On Nov 12, 9:48   
> I'm writing this command-line ruby script and it needs to be able to
> submit a search string and get back google result links. Remarkably, I
> google this subject and I am finding Google APIs to do every possibly
> thing imaginable except for this. The only thing I found was Goose which
> is apparently based on an deprecated API.
>
> I tried just looking at the actual HTML at the google home page, but
> that is the most nasty mess of web code I've ever seen. Please tell me
> somebody else has reversed engineered it so I don't have to...
>
> --
> Posted viahttp://www.ruby-forum.com/.

An approach which can prove handy is to "screen scrape" the data
from the HTML. One of the easiest ways is with Firefox with the
Firebug add-on installed. With Firebug, you can inspect the elements
on the page, and view *formatted* source.

After you figure out how the data you are looking for is tagged,
or can be located, there are Ruby tools like Hpricot and Nokogiri
which allow one to quickly throw together an extraction routine.
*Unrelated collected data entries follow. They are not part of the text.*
(* ===== verification/CliSafe.v ===== *)
(** * What the commands promise together ([avm-cli/src/main.rs])

    A file put by one process is got back by another, a dry run says what a
    collection will do, the two ways to ask for an identity agree, and what is
    not implemented changes nothing. *)

From S2P Require Import Prelude Text Cas Chunker Compression Cursor Manifest Crypto Disk Store StoreSpec StoreOps StoreBuffer StoreGc HotStore Derivation Graph Memo RefiJson Cli.
Import Hex Manifest Crypto StoreSpec StoreOps StoreBuffer StoreGc RefiJson Cli.

Module CliSafe.

Section safe.
Context `{Blake3, !Blake3Laws, Lz4, !Lz4Laws, Ed25519, !Ed25519Laws, HotStore.WriteAt, JsonCodec}.
Context (env : environment) (workers : nat) (sched : list nat).
Context (parse_plan : bytes → option (list Derivation.Derivation)) (plan_error : bytes → bytes).
Local Abbreviation run := (Cli.run env workers sched parse_plan plan_error).

(** The store of a directory opens, and holds [A]. *)
Definition holds (dir : bytes) (w : world) (A : Abs) : Prop := ∃ s, Store.open (disk_at dir w) = Ok s ∧ Inv s A.

Lemma disk_put dir d w : disk_at dir (put_disk dir d w) = d.
Proof. unfold disk_at. cbn. by rewrite lookup_insert_eq. Qed.
Lemma open_run dir w s : Store.open (disk_at dir w) = Ok s → open_store dir w = (put_disk dir (disk_at dir w) w, Ok s).
Proof. intros Ho. unfold open_store, open_at. by rewrite Ho. Qed.
Lemma run_store dir cmd args m w : cmd ≠ str "--store" → command env workers sched parse_plan plan_error dir cmd args = Some m →
  run (str "--store" :: dir :: cmd :: args) w =
    match m w with (w, Ok t) => (w, Ok (Some t)) | (w, Err e) => (eprint (Failed e) w, Err 1) | (w, Panic) => (w, Panic) end.
Proof.
  intros Hc Hm. unfold run. cbn [store_args]. rewrite bool_decide_eq_true_2 by done. cbn [store_args].
  rewrite bool_decide_eq_false_2 by done. by rewrite Hm.
Qed.

(** ** Putting *)
Definition put_args (path : bytes) (sign : option bytes) : list bytes :=
  path :: match sign with Some seed => [str "--sign"; hex seed] | None => [] end.
Lemma position_ne a x args : x ≠ a → position a (x :: args) = S <$> position a args.
Proof. intros Hx. cbn. by rewrite bool_decide_eq_false_2. Qed.
Lemma hex_ne d s : length d = 32%nat → length s ≠ 64%nat → hex d ≠ s.
Proof. intros Hd Hs E. apply Hs. rewrite <- E, length_hex. lia. Qed.
Lemma not_flag path name : starts_with (str "--") path = false → starts_with (str "--") (str name) = true → path ≠ str name.
Proof. intros Hp Hn E. congruence. Qed.
Section flags.
Context (path : bytes) (sign : option bytes) (Hpath : starts_with (str "--") path = false) (Hsign : opt_len 32 sign).
Lemma put_operand_path : put_operand (put_args path sign) = Some path.
Proof.
  unfold put_operand, put_args. rewrite filter_cons_True; [done|]. rewrite Hpath. cbn [negb andb].
  unfold is_flag_value. cbn [position]. by rewrite bool_decide_eq_true_2.
Qed.
Lemma other_flag name : starts_with (str "--") (str name) = true → length (str name) ≠ 64%nat → str "--sign" ≠ str name →
  flag (put_args path sign) name = None.
Proof.
  intros Hn Hl Hs. unfold flag, put_args. rewrite position_ne by by apply not_flag. destruct sign as [seed|]; [|done].
  rewrite position_ne by done. rewrite position_ne by by apply hex_ne. done.
Qed.
Lemma sign_flag : flag (put_args path sign) "--sign" = hex <$> sign.
Proof.
  unfold flag, put_args. rewrite position_ne by by apply not_flag. destruct sign as [seed|]; [|done].
  cbn [position]. by rewrite bool_decide_eq_true_2.
Qed.
End flags.

(** What a put leaves: a manifest of the payload, readable under its
    identity, signed when asked. *)
Record put_result (dir path data : bytes) (raws : list bytes) (w w1 : world) (m : Manifest) : Prop := {
  pr_files : w_files w1 = w_files w;
  pr_store : ∃ A', holds dir w1 A' ∧ a_manifests A' !! identity_digest m = Some m ∧
    Forall2 (λ c raw, a_chunks A' !! c = Some raw) (m_chunks m) raws ∧ concat raws = data;
  pr_size : m_total_size m = Zlen data;
  pr_policy : HotStore.check_policy false m = Ok ()
}.
Lemma sign_policy m key : HotStore.check_policy false (sign_manifest m key) = Ok ().
Proof.
  unfold HotStore.check_policy. cbn [sign_manifest m_pubkey m_signature]. unfold verify_manifest. cbn [sign_manifest m_pubkey m_signature].
  rewrite ed_key_valid. change (identity_digest _) with (identity_digest m). by rewrite ed_correct.
Qed.
Lemma sign_wf m key : manifest_wf m → manifest_wf (sign_manifest m key).
Proof. intros []. split; cbn; try done; by rewrite ?ed_key_length, ?ed_sign_length. Qed.
Lemma reopened dir w s A : Inv s A → disk_at dir w = Store.cs_disk s → holds dir w A.
Proof. intros HI Hd. destruct (reopen_ok s A HI) as (s' & Ho & _ & _ & HI'). exists s'. by rewrite Hd. Qed.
For example, a few minutes ago, I did a Google search on "helium high
voice",
and came up with a few lines of code to extract the first page of
links
as follows:

1. I inspected the links, and found that they all seem to have
'class="l"'.
2. I copied the ugly source from a source-view window, and pasted it
into
scite (any editor would do), but in scite it's easy to view changes in
output
as you experiment.
3. I opened up a few lines, and pasted the HTML source under an
__END__
tag, which makes it available as the 'DATA' pseudo file.
4. I tried a couple of things using Nokigiri, and found something that
seemed
to work.

The code:

  # coding: utf-8
  require 'nokogiri'

  html_doc = Nokogiri::HTML(DATA.read)
  puts html_doc.css("a.l").collect{|el| el.attribute("href") }

  __END__
  (the ugly HTML page source goes here)

The output:

  http://www.answerbag.com/q_view/1420
  http://www.straightdope.com/columns/read/1803/why-does-helium-make-your-voice-squeaky
  http://en.wikipedia.org/wiki/Helium
  http://answers.yahoo.com/question/index?qid=20060606123434AAxjX5A
  http://blog.sciencegeekgirl.com/2009/03/26/myth-helium-makes-your-voice-high-pitched/
  http://wiki.answers.com/Q/Why_does_helium_make_your_voice_go_high
  http://ilovebacteria.com/helium.htm
  http://www.hrwiki.org/wiki/helium
  http://www.helium.com/items/1905495-why-does-helium-make-your-voice-squeaky
  http://www.youtube.com/watch?v=Pq8sCwWEG9k
  http://www.youtube.com/watch?v=MiZALF1VZe4

For production, just build the query and retrieve the page directly
to build the array of URLs.

Since there is no guarantee that Google won't tweak its technique
and break this particular code, having a very high level method
of page-scraping means that it wouldn't be hard to adjust. Moreover,
this technique can be used in many situations, and once you've done
a few sites, you'll find most applications are as easy as parsing XML
or adapting JSON from "data only" API's. After all, you get to see
exactly what data is available on the pages, which may include useful
things that an API might not make available.